A hearing is scheduled to begin Monday in Toms River, N.J., on the request for a 20-year licensing extension of Oyster Creek, the oldest commercial reactor in the country, and a hearing is also likely for Vermont Yankee. Another three-judge panel is considering hearings for the Pilgrim nuclear plant, in Plymouth, Mass.
The antinuclear group, Friends United for Sustainable Energy, or FUSE, of Spring Valley, N.Y., contends that for decades, the Nuclear Regulatory Commission and its predecessor, the Atomic Energy Commission, improperly held the Indian Point reactors, which are in Buchanan, N.Y., to less stringent design requirements than those the government applied to newer plants.
The requirements, which lay out in broad terms what safety precautions must be built into a plant’s hardware, were often changed in the 1960s and early ’70s, when the Indian Point reactors were built. According to the petition by FUSE, the builders claimed at one point that they met the draft criteria, but actually met only the criteria the nuclear industry was lobbying for.

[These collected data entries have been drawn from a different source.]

(** C7, as the code has it.  A second run of calculateScores for the same
    game on the Score collection left by the first run creates no Score
    and stores the same total and the same bonus at the index of the
    game, but credits the winner with one more win: the Score of every
    player is the one the first run left, except that [win] has been
    applied once more to the Score of the first-place finisher. *)
Theorem calculateScores_twice (g : Game.t) (scores : list Score.t) :
  let once := Game.calculateScores g scores in
  let twice := Game.calculateScores g once in
  let again (q : Player.t) (s : Score.t) :=
    if decide (Game.getWinner g = Some q) then Score.win s else s in
  (∀ q, Score.find q twice = again q <$> Score.find q once)
  ∧ Score.player <$> twice = Score.player <$> once
  ∧ (NoDup (Score.player <$> scores) →
     twice = (λ s, again (Score.player s) s) <$> once).
Proof.
  intros once twice again.
  assert (∀ q, Score.find q twice = again q <$> Score.find q once) as Hfind.
  { intros q. unfold twice, once, again. rewrite !find_calculateScores.
    destruct (last_place q 0 (Game.results g)) as [j|] eqn:Hlast; simpl.
    - rewrite scored_scored.
      destruct (decide (Game.getWinner g = Some q)); [by rewrite win_scored|].
      by rewrite Z.add_0_r.
    - destruct (decide (Game.getWinner g = Some q)) as [Hwin|];
        [|by destruct (Score.find q scores)].
      apply (list_elem_of_lookup_2 _ 0%nat) in Hwin.
      apply (last_place_elem_of q 0) in Hwin as [j Hj]. congruence. }
  assert (Score.player <$> twice = Score.player <$> once) as Hplayers.
  { apply score_loop_players. intros p. apply calculateScores_finishers. }
  split; [done|split; [done|]]. intros Hnodup.
  apply find_fmap_players; try done.
  - intros q s. unfold again. by destruct (decide _).
  - by apply calculateScores_NoDup.
Qed.

Lemma calculateScores_twice_witness :
  let alice := Player.mk 0 "Alice" in
  let g := Game.set_index 0 (Game.new (mkDate 2012 0 1) [alice] None) in
  Game.calculateScores g (Game.calculateScores g [])
  = [Score.mk alice [Some 15] [Some 0] 2].
Proof.
  intros alice g.
  rewrite (proj2 (proj2 (calculateScores_twice g []))) by constructor.
  vm_compute. reflexivity.
Defined.

(** C7 fails as stated: after a second run the winner has two wins for
    one game, so the Score collection is not what the first run left. *)
Lemma calculateScores_not_idempotent :
  let alice := Player.mk 0 "Alice" in
  let g := Game.set_index 0 (Game.new (mkDate 2012 0 1) [alice] None) in
  Game.calculateScores g [] = [Score.mk alice [Some 15] [Some 0] 1]
  ∧ Game.calculateScores g (Game.calculateScores g [])
    = [Score.mk alice [Some 15] [Some 0] 2]
  ∧ Game.calculateScores g (Game.calculateScores g [])
    ≠ Game.calculateScores g [].
Proof. vm_compute. split; [done|]. split; [done|]. discriminate. Qed.

(** ** Adding a game to a season *)

Lemma linked_index (s : Season.t) (g : Game.t) :
  Game.index (Season.linked s g) = Some (length (Season.games s)).
Proof. done. Qed.

Lemma linked_results (s : Season.t) (g : Game.t) :
  Game.results (Season.linked s g) = Game.results g.
Proof. unfold Season.linked. by destruct (list.last _). Qed.

Lemma linked_knockouts (s : Season.t) (g : Game.t) :
  Game.knockouts (Season.linked s g) = Game.knockouts g.
Proof. unfold Season.linked. by destruct (list.last _). Qed.

Lemma addGame_games (s : Season.t) (g : Game.t) (sortScores : bool) :
  Season.games (Season.addGame s g sortScores)
  = Season.games s ++ [Season.linked s g].
Proof. done. Qed.

Lemma addGame_scores_Permutation (s : Season.t) (g : Game.t) (sortScores : bool) :
  Season.scores (Season.addGame s g sortScores)
  ≡ₚ Game.calculateScores (Season.linked s g) (Season.scores s).
Proof.
  unfold Season.addGame. simpl. destruct sortScores; simpl; [done|].
  apply Array_sort_Permutation.
Qed.

Lemma addGame_NoDup (s : Season.t) (g : Game.t) (sortScores : bool) :
  NoDup (Score.player <$> Season.scores s) →
  NoDup (Score.player <$> Season.scores (Season.addGame s g sortScores)).
Proof.
  intros Hnodup. rewrite addGame_scores_Permutation.
  by apply calculateScores_NoDup.
Qed.

Lemma addGame_find (s : Season.t) (g : Game.t) (sortScores : bool) (q : Player.t) :
  NoDup (Score.player <$> Season.scores s) →
  Score.find q (Season.scores (Season.addGame s g sortScores))
  = Score.find q (Game.calculateScores (Season.linked s g) (Season.scores s)).
Proof.
  intros Hnodup. apply find_Permutation.
  - by apply addGame_NoDup.
  - apply addGame_scores_Permutation.
Qed.

Lemma Season_built_NoDup (s : Season.t) :
  Season_built s → NoDup (Score.player <$> Season.scores s).
Proof.
  induction 1 as [name|s d r k sortScores _ IH]; [constructor|].
  by apply addGame_NoDup.
Qed.

(** C9.  When a game is added without suppressing the sort, the Score
    collection is in descending order of overall score, and it holds the
    Scores that the scoring of the game left, those of equal overall score
    in the order in which the scoring left them. *)
Theorem addGame_sorts_scores (s : Season.t) (g : Game.t) :
  let sorted := Season.scores (Season.addGame s g false) in
  let unsorted := Season.scores (Season.addGame s g true) in
  unsorted = Game.calculateScores (Season.linked s g) (Season.scores s)
  ∧ StronglySorted
      (λ a b, Score.getOverallScore b ≤ Score.getOverallScore a) sorted
  ∧ sorted ≡ₚ unsorted
  ∧ ∀ v, filter (λ a, Score.getOverallScore a = v) sorted
         = filter (λ a, Score.getOverallScore a = v) unsorted.
Proof.
  intros sorted unsorted. split; [done|]. split; [|split].
  - apply (Array_sort_sorted Score.getOverallScore).
  - apply Array_sort_Permutation.
  - intros v. apply (Array_sort_stable Score.getOverallScore).
Qed.

(** C10.  In a season that has one Score per player, adding a game leaves,
    in the Score of every player who had one, every game total and every
    bonus component at an index other than the index of the new game as
    it was, and the win counter as it was unless the player is the
    first-place finisher of the new game, whose counter is one higher.  A
    Score made for a player who had none has one win when the player is
    the first-place finisher and no win otherwise. *)
Theorem addGame_frame (s : Season.t) (g : Game.t) (sortScores : bool)
    (q : Player.t) :
  NoDup (Score.player <$> Season.scores s) →
  let s' := Season.addGame s g sortScores in
  let won := if decide (Game.getWinner g = Some q) then 1 else 0 in
  (∀ before, Score.find q (Season.scores s) = Some before →
     ∃ after, Score.find q (Season.scores s') = Some after
       ∧ (∀ k, k ≠ length (Season.games s) →
            array_get (Score.scores after) k
            = array_get (Score.scores before) k
            ∧ array_get (Score.bonusPoints after) k
              = array_get (Score.bonusPoints before) k)
       ∧ Score.wins after = Score.wins before + won)
  ∧ (Score.find q (Season.scores s) = None →
     ∀ after, Score.find q (Season.scores s') = Some after →
       Score.wins after = won).
Proof.
  intros Hnodup s' won.
  assert (Game.getWinner (Season.linked s g) = Game.getWinner g) as Hwinner.
  { unfold Game.getWinner. by rewrite linked_results. }
  split.
  - intros before Hbefore. unfold s'.
    rewrite addGame_find, find_calculateScores, Hbefore, Hwinner by done.
    destruct (last_place _ _ _) as [j|] eqn:Hlast.
    + eexists. split; [reflexivity|]. split.
      * intros k Hk. simpl. by rewrite !array_get_set_ne.
      * done.
    + exists before. split; [done|]. split; [done|].
      unfold won. rewrite decide_False; [lia|].
      intros Hwin. rewrite <- Hwinner in Hwin.
      apply (list_elem_of_lookup_2 _ 0%nat) in Hwin.
      apply (last_place_elem_of q 0) in Hwin as [j Hj]. congruence.
  - intros Hnone after. unfold s'.
    rewrite addGame_find, find_calculateScores, Hnone, Hwinner by done.
    destruct (last_place _ _ _) as [j|]; [|done].
    intros [= <-]. simpl. fold won. lia.
Qed.
(** * Quantum key distribution demo (qkd_demo.py): the classical BB84 logic

    A shallow embedding of [src/qkd_demo.py]: the text codec
    ([string_to_bits], [bits_to_string]), the XOR cipher ([xor_bits]), the
    circuit builder ([bb84_circuit]) and the driver ([main]) with its key
    sifting, followed by the properties of the specification.

    Python integers are [Z]; sizes, and the indices produced by [range], are
    [nat]; a Python [str] is the list of its code points; a raised exception
    is the [Raise] branch of [result]. *)

From Stdlib Require Import ZArith NArith List Bool Lia Ascii Decimal Sorted.
From Stdlib Require String.
Import ListNotations String.StringSyntax.
Open Scope string_scope.

(** ** Python values and primitives *)

Module Py.

(** The exception classes the program can raise. *)
Inductive exn : Set :=
| ZeroDivisionError
| IndexError
| ValueError
| OverflowError
| TypeError
| KeyError.

Inductive result (A : Type) : Type :=
| Ok (a : A)
| Raise (e : exn).

Arguments Ok {A} a.
Arguments Raise {A} e.

Definition bind {A B} (r : result A) (k : A -> result B) : result B :=
  match r with
  | Ok a => k a
  | Raise e => Raise e
  end.

(** A [str]: its code points, each below [0x110000]. *)
Definition str : Set := list N.

Definition ch (a : ascii) : N := N_of_ascii a.

Definition lit (s : String.string) : str :=
  List.map ch (String.list_ascii_of_string s).

(** [l[i]] for an index [i] coming from a [range]: never negative. *)
Definition getitem {A} (l : list A) (i : nat) : result A :=
  match nth_error l i with
  | Some x => Ok x
  | None => Raise IndexError
  end.

(** [a % b] on non-negative operands. *)
Definition mod_ (a b : nat) : result nat :=
  match b with
  | O => Raise ZeroDivisionError
  | S _ => Ok (Nat.modulo a b)
  end.

(** [l[a:b]] for [0 <= a <= b]: clipped at the end of [l], never raises. *)
Definition slice {A} (l : list A) (a b : nat) : list A :=
  firstn (b - a) (skipn a l).

(** [l[a:]]. *)
Definition slice_from {A} (l : list A) (a : nat) : list A := skipn a l.

(** [range(n)]. *)
Definition range (n : nat) : list nat := seq 0 n.

(** [for x in l: s = body(s, x)], stopping at the first exception. *)
Fixpoint for_each {A S} (body : S -> A -> result S) (l : list A) (s : S)
  : result S :=
  match l with
  | [] => Ok s
  | x :: l' => bind (body s x) (for_each body l')
  end.

(** [[f(x) for x in l]], stopping at the first exception. *)
Fixpoint comprehension {A B} (f : A -> result B) (l : list A)
  : result (list B) :=
  match l with
  | [] => Ok []
  | x :: l' =>
      bind (f x) (fun y => bind (comprehension f l') (fun ys => Ok (y :: ys)))
  end.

The commission itself focused on precisely what standards were used, and what should have been used, when it analyzed the plant again in the early 1990s. In 1992, the commission decided not to require Indian Point to meet the criteria for newer plants.
“You don’t start from scratch,” said a spokesman for the commission, Neil Sheehan, on Friday, describing the decision to consider relicensing the plant now without making it comply with rules approved after its completion.
But FUSE argues that the 1992 action was a violation of a federal law designed to ensure fairness in administrative procedures. And the failure of the builders to heed the requirements that applied to newer plants “substantially reduces safety margins,” the group contends.
Entergy, which owns the reactors, insists that the plant was safe as built and still is.
FUSE also charged that Entergy has failed to submit an adequate plan for maintaining safety at the plant as its components age. The operators are promising merely to reach agreement later, thereby limiting public input, the group said.
But James Steets, a spokesman for Entergy, said in a telephone interview that it was in the nature of such maintenance plans that they evolved as the plant aged, and that “you never finish.”
Entergy bought Indian Point 2 from Consolidated Edison and Indian Point 3 from the New York Power Authority. The reactors are now owned by separate subsidiaries of Entergy. Plant opponents have argued that this is a legal strategy to limit the corporation’s liability in the event of an accident.
They now contend that because the reactors are separately held, Entergy cannot submit one application for renewal of both licenses. The opponents also note that while the two plants are of similar design, construction was managed by different engineering companies.
The application, according to FUSE, “creates an avalanche of a mixing of safety, technical and environmental issues caused by comingling.”
But Entergy, the first operator at the site to run both reactors, has been trying to integrate their operations. Mr. Steets said that the differences in the plants were accounted for in the details of the application for the extension, and that Entergy was seeking, for financial reasons, to bring them under the ownership of a single subsidiary.